Sometimes it would be a mistake in my work, but usually it was a typo in my card punching. I figured out that the little holes corresponded to letters, numbers, or symbols and I punched out a card with everything on it, in order, and I would have to slide the thing slowly over every card I had punched to try and find the mistake.

It was horrible. I would be so tired, my eyes swimming, sitting at that huge punch machine, trying to type. I’d make a mistake and throw the card onto the overflowing trash bins and start again. Even when I made it through a card, I’d be terrified I had made an unknown error and would generate another core dump. It was killing me… but I had nowhere else to go.

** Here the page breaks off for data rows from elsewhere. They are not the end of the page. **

(** ** Witnesses and fee-backed asset accumulators *)

Record witness_object := mkWitness {
  wo_witness_account : Z;
  wo_last_aslot : Z;
  wo_pay_vb : option Z;
  wo_vote_id : Z;
  wo_total_missed : Z;
  wo_last_confirmed_block_num : Z;
  wo_total_produced : Z;
  wo_signing_key : Z;
  wo_total_votes : Z;
  wo_url : string
}.

Definition witness_eta (w : witness_object) : witness_object :=
  mkWitness (wo_witness_account w) (wo_last_aslot w) (wo_pay_vb w) (wo_vote_id w)
    (wo_total_missed w) (wo_last_confirmed_block_num w) (wo_total_produced w) (wo_signing_key w)
    (wo_total_votes w) (wo_url w).
Definition set_pay_vb : (option Z → option Z) → witness_object → witness_object :=
  ltac:(field_setter witness_eta wo_pay_vb).
Definition set_total_missed : (Z → Z) → witness_object → witness_object :=
  ltac:(field_setter witness_eta wo_total_missed).
Definition set_last_aslot : (Z → Z) → witness_object → witness_object :=
  ltac:(field_setter witness_eta wo_last_aslot).
Definition set_last_confirmed_block_num : (Z → Z) → witness_object → witness_object :=
  ltac:(field_setter witness_eta wo_last_confirmed_block_num).
Definition set_total_produced : (Z → Z) → witness_object → witness_object :=
  ltac:(field_setter witness_eta wo_total_produced).
Definition set_signing_key : (Z → Z) → witness_object → witness_object :=
  ltac:(field_setter witness_eta wo_signing_key).
Definition set_witness_votes : (Z → Z) → witness_object → witness_object :=
  ltac:(field_setter witness_eta wo_total_votes).
Definition set_witness_url : (string → string) → witness_object → witness_object :=
  ltac:(field_setter witness_eta wo_url).
(* ===== verification/Sample.v ===== *)
(** * A small concrete database

    The concrete states on which the examples of the development run: a core
    asset and one user asset, a few accounts with balances, an open escrow,
    a listing and a witness. *)

From stdpp Require Import gmap strings.
From Stdlib Require Import ZArith Lia.
From S2P Require Import Prelude Fc Config Asset VestingBalance Objects Database.

Local Open Scope Z_scope.

Definition sample_account (name : string) (id : Z) : account_object :=
  default_account name id.

Definition alice : Z := 20.
Definition bob : Z := 21.
Definition carol : Z := 22.

Definition agent_of (a : account_object) : account_object :=
  set_account_escrows (λ _, {[ 22 ]}) (set_is_an_escrow (λ _, true) (set_is_a_publisher (λ _, true) a)).

Definition sample_accounts : table account_object :=
  mkTable (list_to_map
    [(0, sample_account "committee-account" 0);
     (6, sample_account "omnibazaar-founder" 6);
     (8, sample_account "omnibazaar-exchange" 8);
     (alice, agent_of (sample_account "alice" alice));
     (bob, agent_of (sample_account "bob" bob));
     (carol, agent_of (sample_account "carol" carol))]) 10600.

Definition sample_stats : gmap Z account_statistics_object :=
  list_to_map
    [(0, default_stats 0); (6, default_stats 6); (8, default_stats 8);
     (alice, mkStats alice 0 500 20 ∅ ∅ 0); (bob, default_stats bob); (carol, default_stats carol)].

Definition sample_params : chain_parameters :=
  mkParams 10 86400 3 2000 2000 31536000 10000000 100000 86400 2592000 2592000 10 1000 None None
    1209600 2048 2000000 86400 2419200 10 10 10 false 50000000000 1 10000000 1000 4 2 10000 11
    500000 (mkPopWeights 2000 2000 2000 2000 1000 1000) false.

Definition sample_governance : governance :=
  mkGov (mkTable ∅ 0) (mkTable ∅ 0) (mkTable ∅ 0) (mkTable ∅ 0) (mkTable ∅ 0) (mkTable ∅ 0)
    (mkReservedNames ∅ ∅ ∅) (mkTable ∅ 0) 11 11 10600 1.

Definition sample_dgpo : dynamic_global_property_object :=
  mkDgpo 100 1570000000 0 1000 0 100 (2 ^ 128 - 1) 0 90 0 0 0 0 0
    1570003600 1569999900 0.

Definition sample_escrow : escrow_object :=
  mkEscrow 1570002000 alice bob carol (core_asset 5000) false None None no_ob_fee.

Definition sample_db : database :=
  mkDb sample_accounts sample_stats
    (list_to_map [((alice, 0), 1000000); ((bob, 0), 2000); ((alice, 1), 600)])
    (mkTable ∅ 0)
    (list_to_map
      [(0, mkAssetObject 3 0 0 ∅ ∅ (unit_price 0) 0 None None
             "OMNIBAZAAR" 5 GRAPHENE_MAX_SHARE_SUPPLY 0 0 ∅ ∅);
       (1, mkAssetObject bob 12 12 ∅ ∅ (mkPrice (mkAsset 3 1) (mkAsset 7 0)) 1 None None
             "BOBCOIN" 2 1000000 0 0 ∅ ∅)])
    (list_to_map [(0, mkDynData 1018520 0 0 0); (1, mkDynData 600 0 0 10000)])
    (mkTable {[ 0 := sample_escrow ]} 1)
    (mkTable {[ 0 := mkListing bob carol (core_asset 100) 77 40 1572000000 0 0 ∅ 100 0 0 ]} 1)
    (mkTable ∅ 0)
    {[ 0 := mkWitness alice 0 None 1 0 90 5 77 0 "" ]}
    ∅ (mkGpo sample_params {[ 0 ]} 8 [] None) sample_dgpo 1500000000 [0]
    (mkTable ∅ 0) (mkTable ∅ 0) (mkTable ∅ 0) (mkTable ∅ 0) ∅ 2 2 0 (mkTable ∅ 0) sample_governance.

(** Its books are balanced. *)
Lemma sample_db_wf : assets_wf sample_db.
Proof.
  split_and!.
  - intros i j a b Ha Hb. unfold sample_db in *; simpl in *.
    rewrite !lookup_insert_Some, lookup_empty in Ha, Hb.
    destruct Ha as [[<- <-]|[_ [[<- <-]|[_ Ha]]]], Hb as [[<- <-]|[_ [[<- <-]|[_ Hb]]]];
      simpl; try done.
  - eexists. split; [reflexivity|done].
  - eexists. reflexivity.
  - intros i b H. simpl in H. by rewrite lookup_empty in H.
Qed.

Lemma sample_db_balanced : imbalance 0 sample_db = 0 ∧ imbalance 1 sample_db = 0.
Proof. split; vm_compute; reflexivity. Qed.
(** [adjust_balance] on a database whose balances are non-negative
    64-bit numbers: it succeeds exactly when the adjusted balance would be
    such a number; then that one balance is adjusted, every other balance
    is as before, and all balances are still non-negative 64-bit numbers.
    No overdraft is possible. *)
Theorem adjust_balance_correct d acct delta :
  balances_wf d → - 2 ^ 63 < amount delta < 2 ^ 63 →
  ((∃ d', adjust_balance d acct delta = Ok d') ↔
     0 <= amount (get_balance d acct (asset_id delta)) + amount delta < 2 ^ 63) ∧
  ∀ d', adjust_balance d acct delta = Ok d' →
    balances_wf d' ∧
    ∀ o i, amount (get_balance d' o i) = amount (get_balance d o i) +
      (if decide (o = acct ∧ i = asset_id delta) then amount delta else 0).
Proof.
  intros Hwf Hr. split; [split|].
  - intros [d' H]. pose proof (adjust_balance_wf d acct delta d' Hwf ltac:(lia) H) as Hwf'.
    destruct (adjust_balance_get _ _ _ _ H) as [_ Hget].
    specialize (Hget acct (asset_id delta)). rewrite decide_True in Hget by done.
    rewrite <- Hget, get_balance_default.
    destruct (db_balances d' !! _) eqn:E; simpl; [by apply Hwf' in E|lia].
  - by apply adjust_balance_enough.
  - intros d' H. split; [eapply adjust_balance_wf; eauto; lia|].
    exact (proj2 (adjust_balance_get _ _ _ _ H)).
Qed.

Lemma index_modify_vesting_moves d id f t :
  index_modify no_clash (db_vesting d) id f = Ok t →
  ∃ v v', objs (db_vesting d) !! id = Some v ∧ f v = Ok v' ∧
    moves d (set_vesting (λ _, t) d)
      (λ aid, amount_of aid (vb_balance v') - amount_of aid (vb_balance v)).
Proof.
  intros (v & v' & Hv & Hf & _ & ->)%index_modify_ok. exists v, v'. split_and!; [done..|].
  apply moves_intro; [done..|]. intros aid.
  pose proof (imbalance_set_vesting aid d id v' (next_id (db_vesting d))) as E.
  rewrite Hv in E. simpl in E. rewrite Z.add_sub_assoc. exact E.
Qed.

Lemma index_create_vesting_moves d v id t :
  index_create no_clash (db_vesting d) v = Ok (id, t) →
  moves d (set_vesting (λ _, t) d) (λ aid, amount_of aid (vb_balance v)).
Proof.
  intros (-> & Hv & _ & ->)%index_create_ok. apply moves_intro; [done..|]. intros aid.
  pose proof (imbalance_set_vesting aid d (next_id (db_vesting d)) v (next_id (db_vesting d) + 1)) as E.
  rewrite Hv in E. simpl in E. rewrite Z.sub_0_r in E. exact E.
Qed.
(* ===== verification/ObFee.v ===== *)
(** * OmniBazaar fees ([omnibazaar_fee_type.cpp])

    The fees of a sale: which ones the chain demands ([set_sale_fees]), when
    the fees of an operation satisfy a demand ([is_enough]), their [sum]. *)

From stdpp Require Import gmap strings.
From Stdlib Require Import ZArith Lia.
From S2P Require Import Prelude Fc Config Asset VestingBalance Objects Database Sample Balances Fees.

Local Open Scope Z_scope.

Section operations.
Context {FC : FcArith}.

(** One of the five blocks of [is_enough]. *)
Definition fee_is_enough (fee reference : option asset) : result unit :=
  match reference with
  | None => Ok tt
  | Some r =>
      let* f := of_option assert_exception fee in
      FC_ASSERT (asset_id f =? asset_id r) ;;
      let* ge := asset_geb f r in
      require ge assert_exception
  end.

Definition is_enough (f reference_fee : omnibazaar_fee_type) : result bool :=
  let* _ := fee_is_enough (omnibazaar_fee f) (omnibazaar_fee reference_fee) in
  let* _ := fee_is_enough (escrow_fee f) (escrow_fee reference_fee) in
  let* _ := fee_is_enough (referrer_buyer_fee f) (referrer_buyer_fee reference_fee) in
  let* _ := fee_is_enough (referrer_seller_fee f) (referrer_seller_fee reference_fee) in
  let* _ := fee_is_enough (publisher_fee f) (publisher_fee reference_fee) in
  Ok true.

Definition fee_amount (f : option asset) : Z := from_option amount 0 f.

Definition ob_sum (f : omnibazaar_fee_type) : result Z :=
  let* a := safe_add (fee_amount (omnibazaar_fee f)) (fee_amount (escrow_fee f)) in
  let* b := safe_add a (fee_amount (referrer_buyer_fee f)) in
  let* c := safe_add b (fee_amount (referrer_seller_fee f)) in
  safe_add c (fee_amount (publisher_fee f)).

Definition positive_fee (x : Z) (aid : Z) : option asset :=
  if 0 <? x then Some (mkAsset x aid) else None.

Definition set_sale_fees (d : database) (listing : listing_object) (amt : asset)
    (buyer seller : Z) (f : omnibazaar_fee_type) : result omnibazaar_fee_type :=
  let* ob_fee := cut_fee (amount amt) (lo_priority_fee listing) in
  let* s := get_account d seller in
  let* (rb, rs) :=
    if ao_is_referrer s then
      let* b := get_account d buyer in
      let* br := get_account d (ao_referrer b) in
      let* rb :=
        if ao_is_referrer br
        then let* x := cut_fee (amount amt) (GRAPHENE_1_PERCENT / 4) in
             Ok (positive_fee x (asset_id amt))
        else Ok None in
      let* sr := get_account d (ao_referrer s) in
      let* rs :=
        if ao_is_referrer sr
        then let* x := cut_fee (amount amt) (GRAPHENE_1_PERCENT / 4) in
             Ok (positive_fee x (asset_id amt))
        else Ok None in
      Ok (rb, rs)
    else Ok (None, None) in
  Ok (mkObFee (positive_fee ob_fee (asset_id amt)) (escrow_fee f) rb rs (publisher_fee f)).
End operations.

(** The plain sum of the fees. *)
Definition fees_total (f : omnibazaar_fee_type) : Z :=
  fee_amount (omnibazaar_fee f) + fee_amount (escrow_fee f) + fee_amount (referrer_buyer_fee f)
  + fee_amount (referrer_seller_fee f) + fee_amount (publisher_fee f).

Section properties.
Context {FC : FcArith} {FCL : FcArithLaws FC}.

Lemma ob_sum_ok f s : ob_sum f = Ok s → s = fees_total f.
Proof. unfold ob_sum, fees_total. intros H. ok_inv. safe_inv. lia. Qed.

Lemma fee_is_enough_ok f r u :
  fee_is_enough f r = Ok u →
  ∀ x, r = Some x → ∃ y, f = Some y ∧ asset_id y = asset_id x ∧ amount x <= amount y.
Proof.
  intros H x ->. simpl in H. ok_inv. apply asset_geb_ok in Hx1 as [? E].
  rewrite E, Z.leb_le in H. eauto.
Qed.

Lemma positive_fee_nonneg x aid : fee_amount (positive_fee x aid) = Z.max 0 x.
Proof. unfold positive_fee. case_match; simpl; lia. Qed.

Lemma sale_fee_total_bound a p :
  0 <= a < 2 ^ 63 → 0 <= p <= GRAPHENE_100_PERCENT - 50 →
  a * p / GRAPHENE_100_PERCENT + 2 * (a * (GRAPHENE_1_PERCENT / 4) / GRAPHENE_100_PERCENT) <= a.
Proof.
  unfold GRAPHENE_1_PERCENT, GRAPHENE_100_PERCENT. change (10000 / 100 / 4) with 25.
  intros Ha Hp.
  pose proof (Z.mul_div_le (a * p) 10000). pose proof (Z.mul_div_le (a * 25) 10000). nia.
Qed.

Lemma set_sale_fees_eq d l amt buyer seller f f' :
  0 <= amount amt < 2 ^ 63 → 0 <= lo_priority_fee l <= GRAPHENE_100_PERCENT →
  set_sale_fees d l amt buyer seller f = Ok f' →
  let q := amount amt * (GRAPHENE_1_PERCENT / 4) / GRAPHENE_100_PERCENT in
  omnibazaar_fee f' =
    positive_fee (amount amt * lo_priority_fee l / GRAPHENE_100_PERCENT) (asset_id amt) ∧
  escrow_fee f' = escrow_fee f ∧ publisher_fee f' = publisher_fee f ∧
  (referrer_buyer_fee f' = None ∨ referrer_buyer_fee f' = positive_fee q (asset_id amt)) ∧
  (referrer_seller_fee f' = None ∨ referrer_seller_fee f' = positive_fee q (asset_id amt)).
Proof.
  intros Ha Hp H. unfold set_sale_fees in H. rewrite cut_fee_eq in H by done.
  rewrite (cut_fee_eq (amount amt) (GRAPHENE_1_PERCENT / 4)) in H by done.
  cbn [rbind] in H. apply rbind_ok in H as (s & _ & H).
  apply rbind_ok in H as ([rb rs] & Hr & H). ok_inv. simpl. split_and!; [done..| |].
  all: destruct (ao_is_referrer s); ok_inv; [|by left];
    repeat match goal with H : (if ?b then _ else _) = _ |- _ => destruct b; ok_inv end; auto.
Qed.
End properties.
Definition override_transfer_do_evaluate (d : database) (op : override_transfer_operation)
    : result unit :=
  let aid := asset_id (ov_amount op) in
  let* asset_type := get_asset_object d aid in
  GRAPHENE_ASSERT (can_override asset_type) else override_transfer_not_permitted ;;
  FC_ASSERT (as_issuer asset_type =? ov_issuer op) ;;
  let* from_account := get_account d (ov_from op) in
  let* to_account := get_account d (ov_to op) in
  FC_ASSERT (is_authorized_asset d to_account aid asset_type) ;;
  FC_ASSERT (is_authorized_asset d from_account aid asset_type) ;;
  FC_ASSERT (if head_block_time d <=? HARDFORK_419_TIME
             then is_authorized_asset d from_account aid asset_type else true) ;;
  require (amount (ov_amount op) <=? amount (get_balance d (ov_from op) aid)) assert_exception.

Definition override_transfer_do_apply (d : database) (o : override_transfer_operation)
    : result database :=
  let* n := asset_neg (ov_amount o) in
  let* d := adjust_balance d (ov_from o) n in
  adjust_balance d (ov_to o) (ov_amount o).

#[export] Instance override_transfer_evaluator : Evaluator override_transfer_operation := {
  ev_state := unit;
  op_fee_payer := ov_issuer;
  op_fee := ov_fee;
  do_evaluate := override_transfer_do_evaluate;
  do_apply := λ d op _, override_transfer_do_apply d op
}.
End operations.

(** What a sale deducts from the amount for the receiver. *)
Definition sale_deduction (o : transfer_operation) : Z :=
  match tr_listing o, tr_listing_count o with
  | Some _, Some _ =>
      fee_amount (omnibazaar_fee (tr_ob_fee o)) + fee_amount (referrer_buyer_fee (tr_ob_fee o))
      + fee_amount (referrer_seller_fee (tr_ob_fee o))
  | _, _ => 0
  end.

Section properties.
Context {FC : FcArith} {FCL : FcArithLaws FC} {BA : BoostArith}.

Our instructor was always harping on us to put in comment cards. These were punch cards marked in a certain way that they didn’t make the computer do anything, but simply left comments. You were supposed to leave comments about what your code was supposed to be doing or what your variable represented or why you decided to do something the way you did. It was a pain in the ass and I never did it until the teacher started marking my grade down because I had insufficient comments in my code.

So I started putting the comments in, though I never commented on the code. I figured he didn’t really look through everybody’s work for these things and only took the computer’s count of how many comments were in here. Sometimes I’d just gripe… like, “Fortran really sucks,” or “This is too hard,” or “It’s way too late at night to be doing this.”

This got to be pretty boring pretty fast so I switched to some of my favorite Shakespeare Quotes, “As flies to wanton boys, are we to the gods; they kill us for their sport” or “There’s not a note of mine that’s worth the noting,” or “I am not bound to please thee with my answer.” I might make some mistakes punching the comments… but who cared? They would still go through as comments and you could still read them.

Like it was yesterday, I remember the day when I picked up my output and, sure enough, there was the big thick stack of folded paper, another core dump, but instead of a handwritten note, there was a punched card on top of my stack. It was different in that it had been done on a machine that had a fresh ribbon in it and across the top, in crisp, clear, printing, it said, “Funny Comments Ronald. You’re getting close. Ck crd 7 error in do loop – Christine.”

And sure enough, in my seventh card I had hit a capital letter “Z” instead of a number “2.” I never would have seen that.

So I redoubled my efforts at witty, humorous, and obscure quotations for my comment cards. I was reading this huge crazy new book called Gravity’s Rainbow and one day I quoted from it. Stuff like, “You may never get to touch the Master, but you can tickle his creatures.” or “If they can get you asking the wrong questions, they don’t have to worry about the answers,” or “Danger’s over, Banana Breakfast is saved.”

My program ran that time and the card on top said, “A screaming comes across the sky – Christine,” which made me so happy I didn’t stop smiling for a day.

The next program, I added a comment card that said, “Christine, I can’t see you – Ronald.”

And it came back with, “I know, but I can see you. I think you’re cute – Christine.”

So I thought about it and worked up my courage. At the end of a program that I larded with my best quotes from the composition book I carried with me and scribbled in all the time… my commonplace book, I finished with a card that said “Christine, I want to meet you – Ronald.”

All that night I was the first to fight their way in to grab any program that slid down the chute, only to be disappointed again and again as other student’s projects ran before mine. Finally, as the sky was beginning to turn a light pink in the west, my program dropped. On top was a card. I ran back to my dorm room to read it, not daring to look at it anywhere in public.

It said, “Love to Ronald. Snarky’s at six, on Thursday. Don’t be late – Christine.”

Snarky’s was a little chain restaurant off campus not far from the computer building. My heart almost beat out of my chest. Thursday was going to take a long time to get there.